Sementara itu, Romo Hariyanto yang mewakili kalangan gereja dalam paparannya menyatakan bahwa banyaknya buku yang mengungkap persoalan Yesus menikah dan memiliki keturunan seperti yang diulas dalam buku HBHG bukanlah persoalan yang fundamental bagi penganut Kristen. Ia juga membantah beberapa data yang dijadikan bahan tulisan dalam buku ini. “Dari segi metodologi riset yang dilakukan saja sudah menimbulkan masalah, sebab dalam menarik konklusi permasalahan-permasalahan Kristen awal tarikh Masehi, mereka bertumpu pada dokumen-dokumen dari abad 7, 13, dan 18 serta menafikan dokumen persoalan yang sama dari abad awal tahun Masehi yang ditulis oleh saksi mata”, ujarnya.

Secara umum kritik-kritik Romo Haryanto terhadap buku yang versi aslinya terbit tahun 1981 ini sebenarnya telah ia tulis dalam makalah pendek yang dibagikan. Menurut Romo HBHG hanya pantas disebut sebagai pseudo-ilmiah alias pura-pura ilmiah. Hanya saja menurutnya karena topik yang diangkat menyangkut rumusan keyakinan suatu agama besar, maka banyak orang menjadi ingin tahu. “Sebuah usaha pemasaran yang baik”, ujar beliau.

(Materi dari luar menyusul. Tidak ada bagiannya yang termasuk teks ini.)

Lemma onion_handle_cons src c chain h payload sport prt data : ip4_ok src → ip4_header_ok h → prot h = prt → dest_addr h = src →
  carried sport 2001 data prt payload →
  onion_handle_callback (chain_node src <$> c :: chain) (ip4_bytes h ++ payload) = onion_handle_callback (chain_node src <$> chain) data.
Proof.
  intros Hsrc Hh Hp Hd Hcar. cbn [fmap list_fmap onion_handle_callback]. unfold udp_client_recv at 1.
  rewrite (Hcar h Hh Hp). cbn [mbind res_bind chain_node stack_dest_addr stack_dest_port uc_src_ip uc_my_port plain_data].
  by rewrite Hd, ip4_eqb_spec, bool_decide_true by done.
Qed.
(** A packet back through one node, which it leaves as it was. *)
Lemma travel_node_back b c n net a h payload o : net !! c = Some n → server_ip (proxy n) = c → node_ok n →
  my_source (proxy n) = Some a → a ≠ ip4_addr_empty → port_source n = 2001 → ip4_header_ok h → dest_addr h = c → fits payload →
  us_recv (ip4_bytes h ++ payload) = Ok o → (∀ st, o = Some st → stack_dest_port st ≠ ONION_NETWORK_NODE_LISTEN_PORT) →
  ∃ hp pp, (∀ fuel, travel b false (S fuel) net (ip4_bytes h ++ payload) = travel b false fuel net (ip4_bytes hp ++ pp)) ∧
    ip4_header_ok hp ∧ dest_addr hp = ip_source n ∧ length pp = (us_header + (20 + length payload))%nat ∧
    carried ONION_NETWORK_NODE_LISTEN_PORT 2001 (ip4_bytes (incoming a h) ++ payload) (prot hp) pp.
Proof.
  intros Hn Hip Hok Hm Hne Hps Hh Hd Hf Ho Hport.
  destruct (network_side_sends n a h payload) as (hp & pp & Hside & Hhp & Hsp & Hdp & Hl & Hcar); [done..|].
  exists hp, pp. rewrite Hps in Hcar. split; [|done]. intros fuel.
  rewrite (travel_step b false _ net h payload n n _ _ _ _ Hh ltac:(by rewrite Hd) (node_returns b n _ _ o Hside Ho Hport) eq_refl).
  by rewrite Hd, insert_id.
Qed.
Lemma travel_back_ok b src app hr dr o net chain : ∀ c prev, ip4_ok src → src ≠ ip4_addr_empty → app ≠ ip4_addr_empty →
  ip4_header_ok hr → last (c :: chain) = Some (dest_addr hr) → us_recv (ip4_bytes hr ++ dr) = Ok o →
  (∀ st, o = Some st → stack_dest_port st ≠ ONION_NETWORK_NODE_LISTEN_PORT) → primed src app prev (c :: chain) net →
  fits_layers (S (length chain)) dr →
  ∃ hp pp, (∀ fuel, travel b false (S (length chain) + fuel) net (ip4_bytes hr ++ dr) = travel b false fuel net (ip4_bytes hp ++ pp)) ∧
    ip4_header_ok hp ∧ dest_addr hp = prev ∧ length pp = (length dr + S (length chain) * (20 + us_header))%nat ∧
    (∃ data, carried ONION_NETWORK_NODE_LISTEN_PORT 2001 data (prot hp) pp) ∧
    ∀ h', ip4_header_ok h' → prot h' = prot hp → dest_addr h' = src →
      onion_handle_callback (chain_node src <$> c :: chain) (ip4_bytes h' ++ pp) = Ok (Some (ip4_bytes (incoming app hr) ++ dr)).
Proof.
  induction chain as [|c2 chain IH]; intros c prev Hsrc Hse Hae Hhr Hlast Ho Hport [(n & Hn & Hip & Hok & Hm & His & Hps) Hpr] Hfit.
  - injection Hlast as Hlast. cbn [inner_source] in Hm.
    destruct (travel_node_back b c n net app hr dr o) as (hp & pp & Et & Hhp & Hdp & Hl & Hcar);
      [done..|apply (fits_in_layers 1 dr); [done|lia]|done|done|].
    exists hp, pp. split_and!; try done; [congruence|cbn; lia|by eexists|]. intros h' Hh' Hp' Hd'.
    by rewrite (onion_handle_cons src c [] h' pp _ (prot hp) _ Hsrc Hh' Hp' Hd' Hcar).
  - destruct (IH c2 c) as (hp & pp & Et & Hhp & Hdp & Hl & [data Hcar] & Hhand); [try done..|].
    { unfold fits_layers in *. cbn [length] in *. lia. }
    cbn [inner_source] in Hm.
    assert (Hf : fits pp) by (apply (fits_in_layers (S (S (length chain))) dr); [done|cbn [length] in *; lia]).
    destruct (travel_node_back b c n net src hp pp _ Hn Hip Hok Hm Hse Hps Hhp Hdp Hf (Hcar hp Hhp eq_refl))
      as (hq & pq & Eq & Hhq & Hdq & Hlq & Hcarq); [by intros st [= <-]|].
    exists hq, pq. split_and!; try done; [|congruence|cbn [length] in *; lia|by eexists|].
    + intros fuel. cbn [length]. replace (S (S (length chain)) + fuel)%nat with (S (length chain) + S fuel)%nat by lia.
      by rewrite Et, Eq.
    + intros h' Hh' Hp' Hd'. rewrite (onion_handle_cons src c (c2 :: chain) h' pq _ (prot hq) _ Hsrc Hh' Hp' Hd' Hcarq).
      apply (Hhand (incoming src hp)); [by apply incoming_ok|done|done].
Qed.
End onion.

(** * Today's protocols as the stack *)

Definition ip4_udp_header (src dst : ip4_addr) (data : list Z) : ip4_header :=
  Ip4Header 4 5 0 (u16 (28 + Z.of_nat (length data))) 1234 0 0 255 ip_prot_udp 0 src dst.
Definition stack_send (src dst : ip4_addr) (sport dport : Z) (data : list Z) : res (list Z) :=
  o ← udp_send true (UdpHeader sport dport 0 0) data; inner ← of_option NullDeref o;
  o ← ip4_send true (ip4_udp_header src dst data) inner; of_option NullDeref o.
Definition stack_recv (pkt : list Z) : res (option udp_packet_stack) :=
  o ← ip4_handle_recv None None (Some ip_prot_udp) pkt;
  match o with
  | None => Ok None
  | Some (ih, d) =>
      o ← udp_handle_recv None None d;
      Ok (match o with
          | None => None
          | Some (uh, d) => Some (UdpPacketStack (src_addr ih) (dest_addr ih) (src_port uh) (dest_port uh) d)
          end)
  end.
Lemma stack_carries src dst sport dport data : ip4_ok src → ip4_ok dst → u16_ok sport → u16_ok dport →
  ∃ h payload, stack_send src dst sport dport data = Ok (ip4_bytes h ++ payload) ∧
    ip4_header_ok h ∧ src_addr h = src ∧ dest_addr h = dst ∧ length payload = (8 + length data)%nat ∧
    ∀ h', ip4_header_ok h' → prot h' = prot h →
      stack_recv (ip4_bytes h' ++ payload) = Ok (Some (UdpPacketStack (src_addr h') (dest_addr h') sport dport data)).
Proof.
  intros Hs Hd Hsp Hdp. set (uh := UdpHeader sport dport 0 0).
  assert (Hok : ip4_header_ok (ip4_udp_header src dst data)).
  { unfold ip4_header_ok, ip4_udp_header. cbn. split_and!; try done; try apply u16_in_range; solve_bytes. }
  exists (ip4_sealed (ip4_udp_header src dst data)), (udp_bytes (udp_sealed uh data) ++ data). split.
  { unfold stack_send. rewrite udp_send_ok. cbn [mbind res_bind of_option]. by rewrite ip4_send_ok. }
  split; [by apply ip4_checksum_verifies|]. split; [done|]. split; [done|]. split; [done|]. intros h' Hh' Hp. unfold stack_recv.
  pose proof (ip4_recv_ok (Ip4Filters None None (Some ip_prot_udp) ltac:(done) ltac:(done)) h'
    (udp_bytes (udp_sealed uh data) ++ data) Hh') as E. cbn [if_src if_dest if_prot] in E. rewrite E. clear E.
  unfold ip4_match. rewrite bool_decide_true by (cbn; rewrite Hp; done). cbn [mbind res_bind].
  pose proof (udp_recv_ok (None, None) (udp_sealed uh data) data (udp_sealed_ok uh data Hsp Hdp)) as E. cbn [fst snd] in E. rewrite E.
  unfold udp_match. by rewrite bool_decide_true.
Qed.
#[export] Instance ip4_udp_stack : UdpStack := {|
  us_header := 8%nat; us_send := stack_send; us_recv := stack_recv; us_carries := stack_carries
|}.

(** Nodes that have just been started, at their addresses. *)
Definition started (chain : list ip4_addr) : gmap ip4_addr onion_network_node :=
  list_to_map ((λ c, (c, new_onion_network_node c)) <$> chain).
Lemma started_lookup chain c : started chain !! c = if decide (c ∈ chain) then Some (new_onion_network_node c) else None.
Proof.
  induction chain as [|d chain IH]; [by rewrite decide_False by (by apply not_elem_of_nil)|].
  change (started (d :: chain)) with (<[d := new_onion_network_node d]> (started chain)). destruct (decide (c = d)) as [->|Hne].
  - rewrite lookup_insert_eq, decide_True; [done|]. by left.
  - rewrite lookup_insert_ne, IH by done. destruct (decide (c ∈ chain)), (decide (c ∈ d :: chain)); try done; set_solver.
Qed.
Lemma started_ok chain : Forall ip4_ok chain → nodes_in chain (started chain).
Proof.
  assert (He : ip4_ok ip4_addr_empty) by (split; [done|cbn; solve_bytes]).
  intros Hc. apply Forall_forall. intros c Hin. exists (new_onion_network_node c).
  rewrite started_lookup, decide_True by done. split; [done|]. split; [done|].
  split_and!; [by apply (proj1 (Forall_forall _ _) Hc)|by intros a [= <-]|done|cbn; solve_bytes].
Qed.

(** * Properties *)

(** C24: the onion network, among any nodes in any state, each packet carried by its destination alone: a packet that the client sends,
    for a host that is not a node and from an address other than 0.0.0.0 (as is its own), goes through the nodes of its chain, which are different nodes, and leaves the last of them in the name of that node, with its
    destination and data; and a packet of the network addressed to the last node, if it is not a datagram for a node's server, comes
    through the chain to the address of the client, which takes off the layers: the packet, addressed to the source of the first.  Both packets with a layer for each
    node fit the buffers of the nodes. *)
Theorem onion_round_trip `{UdpStack} `{SendBuffer} (network_first : bool) (chain : list ip4_addr) (src_ip : ip4_addr)
    (net : gmap ip4_addr onion_network_node) (h : ip4_header) (data : list Z) (fuel : nat) :
  chain ≠ [] → NoDup chain → Forall ip4_ok chain → nodes_in chain net → (length chain < fuel)%nat →
  ip4_ok src_ip → src_ip ≠ ip4_addr_empty → net !! src_ip = None →
  ip4_header_ok h → src_addr h ≠ ip4_addr_empty → net !! dest_addr h = None → fits_layers (length chain) data →
  ∃ nodes pkt net' exit, onion_network_client chain src_ip = Ok nodes ∧ last chain = Some exit ∧
    onion_send_data nodes (ip4_bytes h ++ data) = Ok pkt ∧
    travel network_first true fuel net pkt = Ok (net', Some (ip4_bytes (outgoing exit h) ++ data)) ∧
    ∀ hr dr o, ip4_header_ok hr → dest_addr hr = exit → fits_layers (length chain) dr → us_recv (ip4_bytes hr ++ dr) = Ok o →
      (∀ st, o = Some st → stack_dest_port st ≠ ONION_NETWORK_NODE_LISTEN_PORT) →
      ∃ back, travel network_first false fuel net' (ip4_bytes hr ++ dr) = Ok (net', Some back) ∧ ip_destination back = Ok src_ip ∧
        onion_handle_callback nodes back = Ok (Some (ip4_bytes (incoming (src_addr h) hr) ++ dr)).
Proof.
  intros Hne Hnd Hc Hin Hfuel Hsrc Hse Hns Hh Hae Hnd' Hfit. destruct chain as [|c chain]; [done|]. clear Hne.
  destruct (travel_ok network_first src_ip h data (c :: chain)) as (hc & y & Hsend & Hhc & Hsc & Hdc & _ & _ & Ht); [done..|].
  destruct (Ht net hc Hin Hhc eq_refl eq_refl) as (net' & Et & Hpr & Hrest). cbn [inner_source] in Hsc.
  rewrite Hsc in Hpr.
  assert (Hout : ∀ a, net !! a = None → net' !! a = None).
  { intros a Ha. rewrite Hrest; [done|]. intros Hac. destruct (proj1 (Forall_forall _ _) Hin a Hac) as (n & Hn & _). congruence. }
  destruct (last (c :: chain)) as [exit|] eqn:Hl; [|by apply last_None in Hl].
  assert (Hexit : ip4_ok exit) by (apply (proj1 (Forall_forall _ _) Hc), last_Some_elem_of, Hl).
  exists (chain_node src_ip <$> c :: chain), (ip4_bytes hc ++ y), net', exit. split; [done|]. split; [done|]. split; [done|].
  unfold last_header in Et. rewrite Hl in Et.
  assert (∃ k, fuel = (length (c :: chain) + S k)%nat) as [k ->] by (exists (fuel - S (length (c :: chain)))%nat; lia). split.
  { rewrite Et. apply travel_leaves; [by apply outgoing_ok|]. by apply Hout. }
  intros hr dr o Hhr <- Hfr Ho Hport.
  destruct (travel_back_ok network_first src_ip (src_addr h) hr dr o net' chain c src_ip Hsrc Hse Hae Hhr Hl Ho Hport Hpr Hfr)
    as (hp & pp & Eb & Hhp & Hdp & _ & _ & Hhand).
  exists (ip4_bytes hp ++ pp). cbn [length]. rewrite Eb. split; [|split].
  - apply travel_leaves; [done|]. rewrite Hdp. by apply Hout.
  - by rewrite destination_ok, Hdp.
  - by apply Hhand.
Qed.
(** A buffer of two hundred bytes, for the witness. *)
Definition example_buffer : SendBuffer := {| send_capacity := 200 |}.
Lemma onion_round_trip_witness :
  let B := example_buffer in
  let chain := [Ip4Addr [10; 0; 0; 1]; Ip4Addr [10; 0; 0; 2]; Ip4Addr [10; 0; 0; 3]] in
  let src_ip := Ip4Addr [192; 168; 1; 7] in
  let h := Ip4Header 4 5 0 22 77 0 0 64 6 0 src_ip (Ip4Addr [8; 8; 8; 8]) in
  ∃ nodes pkt net' exit, onion_network_client chain src_ip = Ok nodes ∧ last chain = Some exit ∧
    onion_send_data nodes (ip4_bytes h ++ [1; 2]) = Ok pkt ∧
    travel true true 4 (started chain) pkt = Ok (net', Some (ip4_bytes (outgoing exit h) ++ [1; 2])) ∧
    ∀ hr dr o, ip4_header_ok hr → dest_addr hr = exit → fits_layers (length chain) dr → us_recv (ip4_bytes hr ++ dr) = Ok o →
      (∀ st, o = Some st → stack_dest_port st ≠ ONION_NETWORK_NODE_LISTEN_PORT) →
      ∃ back, travel true false 4 net' (ip4_bytes hr ++ dr) = Ok (net', Some back) ∧ ip_destination back = Ok src_ip ∧
        onion_handle_callback nodes back = Ok (Some (ip4_bytes (incoming (src_addr h) hr) ++ dr)).
Proof.
  intros B chain src_ip h.
  assert (Hc : Forall ip4_ok chain) by (repeat apply Forall_cons_2; try apply Forall_nil_2; (split; [done|cbn; solve_bytes])).
  apply (onion_round_trip (H0 := B) true chain src_ip (started chain) h [1; 2] 4).
  - done.
  - apply (bool_decide_unpack _). vm_compute. exact I.
  - exact Hc.
  - by apply started_ok.
  - cbn. lia.
  - split; [done|cbn; solve_bytes].
  - done.
  - by rewrite started_lookup.
  - unfold ip4_header_ok, ip4_ok; cbn; split_and!; solve_bytes || done.
  - done.
  - by rewrite started_lookup.
  - unfold fits_layers. cbn. lia.
Defined.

Sedangkan Prof. Dr. Jalaludin Rahmat yang lebih akrab dipanggil dengan nama “Kang Jalal” melihat buku ini sangat baik untuk dibaca, terlepas dari “bingkai” yang meliputinya. Kang Jalal, cendekiawan muslim ternama, yang juga guru besar komunikasi massa melihat kasus HBHG bisa dilihat dalam konteks framing yang dalam terminologi komunikasi adalah upaya yang dilakukan seseorang menyusun dan menyampaikan pesannya dengan cara menghubungkan beberapa peristiwa yang saling terkait. Menurutnya para pengarang HBHG telah mengerahkan segenap usahanya selama 10 tahun lebih mengumpulkan berbagai data dan membingkainya dalam sebuah buku.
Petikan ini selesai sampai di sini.